Várias equipas de resgate no Líbano estão a realizar buscas para encontrar mais de 100 pessoas desaparecidas na sequência de uma enorme explosão na área portuária da capital Beirute, que ocorreu na terça-feira, avança a ‘BBC.

A explosão matou pelo menos 100 pessoas até ao momento, causando ainda mais de quatro mil feridos. A cidade inteira ficou abalada com o sucedido e uma nuvem de fumo pôde ser vista a espalhar-se pela área do porto.

O presidente libanês, Michel Aoun, referiu que a explosão foi causada por 2.750 toneladas de nitrato de amónio armazenadas sem condições de segurança num armazém. O nitrato de amónio é utilizado normalmente como fertilizante na agricultura e também como explosivo.

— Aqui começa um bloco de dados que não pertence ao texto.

Lemma scales_positive (s : Satellite) :
  0 < MU_EARTH -> norm (position s) <> 0 ->
  0 < r0_of s /\ 0 < s0_of s /\ 0 < v0_of s.
Proof.
  intros Hmu Hr.
  assert (H0 : 0 < r0_of s).
  { unfold r0_of. pose proof (norm_nonneg (position s)). lra. }
  assert (Hs : 0 < s0_of s).
  { unfold s0_of. apply Rmult_lt_0_compat.
    - pose proof PI_RGT_0. lra.
    - apply sqrt_lt_R0. apply Rdiv_lt_0_compat; [|exact Hmu].
      apply pow_lt. exact H0. }
  repeat split; try assumption.
  unfold v0_of. apply Rdiv_lt_0_compat; assumption.
Qed.

Lemma entry_first_rows_times (rows : matrix) (k : R) (i j : nat) :
  entry (mmul (slice 0 3 rows) k) i j =
  if (i <? 3)%nat then option_map (fun x => x * k) (entry rows i j) else None.
Proof.
  unfold entry, mmul, vmul, slice.
  destruct rows as [|r1 [|r2 [|r3 rows]]];
    destruct i as [|[|[|i]]];
    cbn [Nat.sub skipn firstn map nth_error Nat.ltb Nat.leb];
    try reflexivity;
    try (rewrite nth_error_map;
         match goal with
         | |- context [nth_error ?r j] => destruct (nth_error r j); reflexivity
         end);
    try (destruct i; reflexivity).
Qed.

(** C5.  With a nonzero position norm and a nonzero mass (and the
    positive gravitational parameter), multiplying the normalized initial
    position by [r0] and the normalized initial velocity by
    [v0 = r0 / s0], [s0 = 2 pi sqrt (r0^3 / MU_EARTH)], gives back the
    satellite's position and velocity; and every entry of a trajectory
    returned is [r0] times the entry of the solver's position rows at the
    same place, the trajectory having no other entries. *)
Theorem normalization_round_trip (s : Satellite) :
  0 < MU_EARTH -> norm (position s) <> 0 -> mass s <> 0 ->
  length (position s) = 3%nat -> length (velocity s) = 3%nat ->
  let r0 := norm (position s) in
  let s0 := 2 * PI * sqrt (r0 ^ 3 / MU_EARTH) in
  let v0 := r0 / s0 in
  vmul (slice 0 3 (y0_of s)) r0 = position s /\
  vmul (slice 3 6 (y0_of s)) v0 = velocity s /\
  forall sat tf u w pos,
    heap w sat = s ->
    get_trajectory_ODE sat tf u w = (Ok pos, w) ->
    exists ts sol,
      times tf = Ok ts /\
      solve_ivp (rhs_of s tf u) (span tf) (y0_of s) ts 0.001 = Ok sol /\
      forall i j,
        entry pos i j =
        if (i <? 3)%nat
        then option_map (fun x => x * r0) (entry (sol_y sol) i j)
        else None.
Proof.
  intros Hmu Hr Hm Hp Hv r0 s0 v0.
  destruct (scales_positive s Hmu Hr) as (Hr0 & Hs0 & Hv0).
  change r0 with (r0_of s). change v0 with (v0_of s).
  assert (Hlast : forall sat tf u w pos,
    heap w sat = s ->
    get_trajectory_ODE sat tf u w = (Ok pos, w) ->
    exists ts sol,
      times tf = Ok ts /\
      solve_ivp (rhs_of s tf u) (span tf) (y0_of s) ts 0.001 = Ok sol /\
      forall i j,
        entry pos i j =
        if (i <? 3)%nat
        then option_map (fun x => x * r0_of s) (entry (sol_y sol) i j)
        else None).
  { intros sat tf u w pos Hs H.
    rewrite get_trajectory_ODE_snapshot, Hs in H.
    rewrite propagate_nonzero_mass in H by exact Hm.
    destruct (times tf) as [ts|e]; [|discriminate H].
    cbn [rbind] in H.
    destruct (solve_ivp _ _ _ ts 0.001) as [sol|e] eqn:E; [|discriminate H].
    cbn [rbind] in H.
    destruct (sol_y sol) as [|row rows] eqn:Ey; [discriminate H|].
    cbn [rows_0_3 rbind] in H.
    exists ts, sol. split; [reflexivity|]. split; [exact E|].
    intros i j. rewrite Ey.
    assert (Hpos : pos = mmul (slice 0 3 (row :: rows)) (r0_of s)) by congruence.
    rewrite Hpos. apply entry_first_rows_times. }
  split; [|split; [|exact Hlast]]; clear Hlast; unfold y0_of, vdiv, vmul.
  - destruct (position s) as [|p1 [|p2 [|p3 [|p4 p]]]]; try discriminate Hp.
    simpl. repeat (apply f_equal2; [field; lra|]). reflexivity.
  - destruct (position s) as [|p1 [|p2 [|p3 [|p4 p]]]] eqn:Ep; try discriminate Hp.
    destruct (velocity s) as [|v1 [|v2 [|v3 [|v4 v]]]]; try discriminate Hv.
    simpl. repeat (apply f_equal2; [field; lra|]). reflexivity.
Qed.

(** C9.  Running the adaptive pipeline for a satellite leaves the world,
    and so every field of every satellite, as it was; its outcome is a
    function of the satellite's fields as they are on entry. *)
Theorem get_trajectory_ODE_frame (sat : ref) (tf : Z) (u : ControlFunction)
    (w : World) :
  let w' := snd (get_trajectory_ODE sat tf u w) in
  w' = w /\
  id (heap w' sat) = id (heap w sat) /\
  position (heap w' sat) = position (heap w sat) /\
  velocity (heap w' sat) = velocity (heap w sat) /\
  mass (heap w' sat) = mass (heap w sat) /\
  thrust (heap w' sat) = thrust (heap w sat) /\
  fst (get_trajectory_ODE sat tf u w) = propagate (heap w sat) tf u.
Proof.
  rewrite get_trajectory_ODE_snapshot. simpl. repeat split; reflexivity.
Qed.

(** *** The loop of [run] *)

Lemma for_each_collect (c : Controller) (tf : Z) (sats : list ref)
    (acc : gmap Z matrix) (w : World) :
  for_each sats (fun pos_dict sat =>
      let u := get_u_func c in
      curr_pos <~ get_trajectory_ODE sat tf u ;;
      sat_id <~ getattr sat id ;;
      ret (<[sat_id := curr_pos]> pos_dict)) acc w
  = (collect (heap w) tf (get_u_func c) sats acc, w).
Proof.
  revert acc. induction sats as [|sat rest IH]; intros acc; simpl.
  - reflexivity.
  - unfold bind at 1. unfold bind at 1.
    rewrite get_trajectory_ODE_snapshot.
    destruct (propagate (heap w sat) tf (get_u_func c)) as [p|e]; simpl.
    + apply IH.
    + reflexivity.
Qed.

Lemma run_collect (sats : list ref) (c : Controller) (tf : Z) (w : World) :
  run sats c tf w =
  match collect (heap w) tf (get_u_func c) sats ∅ with
  | Ok d => (Ok d, mkWorld (heap w) d)
  | Raise e => (Raise e, w)
  end.
Proof.
  unfold run. unfold bind at 1. rewrite for_each_collect.
  destruct (collect _ _ _ _ _); reflexivity.
Qed.

Lemma collect_first_failure (h : ref -> Satellite) (tf : Z) (u : ControlFunction)
    (pre post : list ref) (sat : ref) (e : exn) (acc : gmap Z matrix) :
  Forall (fun l => exists p, propagate (h l) tf u = Ok p) pre ->
  propagate (h sat) tf u = Raise e ->
  collect h tf u (pre ++ sat :: post) acc = Raise e.
Proof.
  intros Hpre Hsat. revert acc.
  induction Hpre as [|l pre [p Hl] _ IH]; intros acc; simpl.
  - rewrite Hsat. reflexivity.
  - rewrite Hl. simpl. apply IH.
Qed.

(** C7 (amended).  [run] has no handler: when the propagation of a
    satellite raises, after the satellites before it were propagated,
    the exception leaves [run], the satellites after it are not looked
    at, and [sim_data] and the satellites are as before the call. *)
Theorem run_aborts_at_first_failure (pre post : list ref) (sat : ref)
    (c : Controller) (tf : Z) (w : World) (e : exn) :
  Forall (fun l => exists p,
            fst (get_trajectory_ODE l tf (get_u_func c) w) = Ok p) pre ->
  fst (get_trajectory_ODE sat tf (get_u_func c) w) = Raise e ->
  run (pre ++ sat :: post) c tf w = (Raise e, w).
Proof.
  intros Hpre Hsat. rewrite run_collect.
  rewrite get_trajectory_ODE_snapshot in Hsat. simpl in Hsat.
  rewrite (collect_first_failure (heap w) tf (get_u_func c) pre post sat e ∅);
    [reflexivity| |exact Hsat].
  eapply Forall_impl; [exact Hpre|].
  intros l [p Hp]. exists p.
  rewrite get_trajectory_ODE_snapshot in Hp. exact Hp.
Qed.

(** C8 (amended).  For a satellite whose position norm is not zero,
    however near zero it is, nothing fails fast: the pipeline makes no
    check of the norm.  With a nonzero mass and [tf >= 0] it calls the
    solver on the normalized state, and it ends as that call lets it: it
    raises what the solver raises, it raises [TypeError] when the solver
    has returned no sample, and in every other case it returns a
    trajectory. *)
Theorem position_norm_not_checked (sat : ref) (tf : Z) (u : ControlFunction)
    (w : World) :
  norm (position (heap w sat)) <> 0 ->
  mass (heap w sat) <> 0 ->
  (0 <= tf)%Z ->
  exists ts : list R,
    times tf = Ok ts /\
    match solve_ivp (rhs_of (heap w sat) tf u) (span tf)
                    (y0_of (heap w sat)) ts 0.001 with
    | Raise e => get_trajectory_ODE sat tf u w = (Raise e, w)
    | Ok sol =>
        match sol_y sol with
        | [] => get_trajectory_ODE sat tf u w = (Raise TypeError, w)
        | _ :: _ => exists pos : matrix, get_trajectory_ODE sat tf u w = (Ok pos, w)
        end
    end.
Proof.
  intros _ Hm Htf.
  pose proof (times_spec tf) as Hspec.
  destruct (times tf) as [ts|e0] eqn:E; [|destruct Hspec; lia].
  exists ts. split; [reflexivity|].
  rewrite get_trajectory_ODE_snapshot, propagate_nonzero_mass by exact Hm.
  rewrite E. cbn [rbind].
  destruct (solve_ivp _ _ _ ts 0.001) as [sol|e']; cbn [rbind]; [|reflexivity].
  destruct (sol_y sol) as [|row rows]; cbn [rows_0_3 rbind]; [reflexivity|].
  eexists. reflexivity.
Qed.

(** *** When the dynamics returns *)

Lemma satellite_dynamics_returns (tau tf : R) (u : ControlFunction) (c : Const.t)
    (y : vec) :
  length y = 7%nat -> length (u tau) = 3%nat -> Const.RHO c <> 0 ->
  exists k, satellite_dynamics tau y u tf c = Ok k /\ length k = 7%nat.
Proof.
  intros Hy Hu Hrho.
  destruct y as [|rx [|ry [|rz [|vx [|vy [|vz [|m [|x y]]]]]]]]; try discriminate Hy.
  assert (Hd : length (vdiv (u tau) m) = 3%nat)
    by (unfold vdiv; rewrite length_map; exact Hu).
  rewrite (satellite_dynamics_7_3 tau tf u c rx ry rz vx vy vz m _ eq_refl Hd Hrho).
  eexists; split; [reflexivity|].
  destruct (vdiv (u tau) m) as [|u1 [|u2 [|u3 [|u4 ut]]]]; try discriminate Hd.
  reflexivity.
Qed.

Aoun declarou três dias de luto nacional pela tragédia, que começaram esta quarta-feira. «Nenhuma palavra pode descrever o horror que atingiu Beirute na noite passada, transformando-a numa cidade afectada por um desastre», disse o responsável numa reunião de emergência esta quarta-feira.

«No meio do fumo, chamas e destruição da noite passada, gostava de elogiar a preocupação dos libaneses que correram para o local e perímetro da explosão, bem como dos hospitais que prestaram apoio e assistência», acrescentou Aoun.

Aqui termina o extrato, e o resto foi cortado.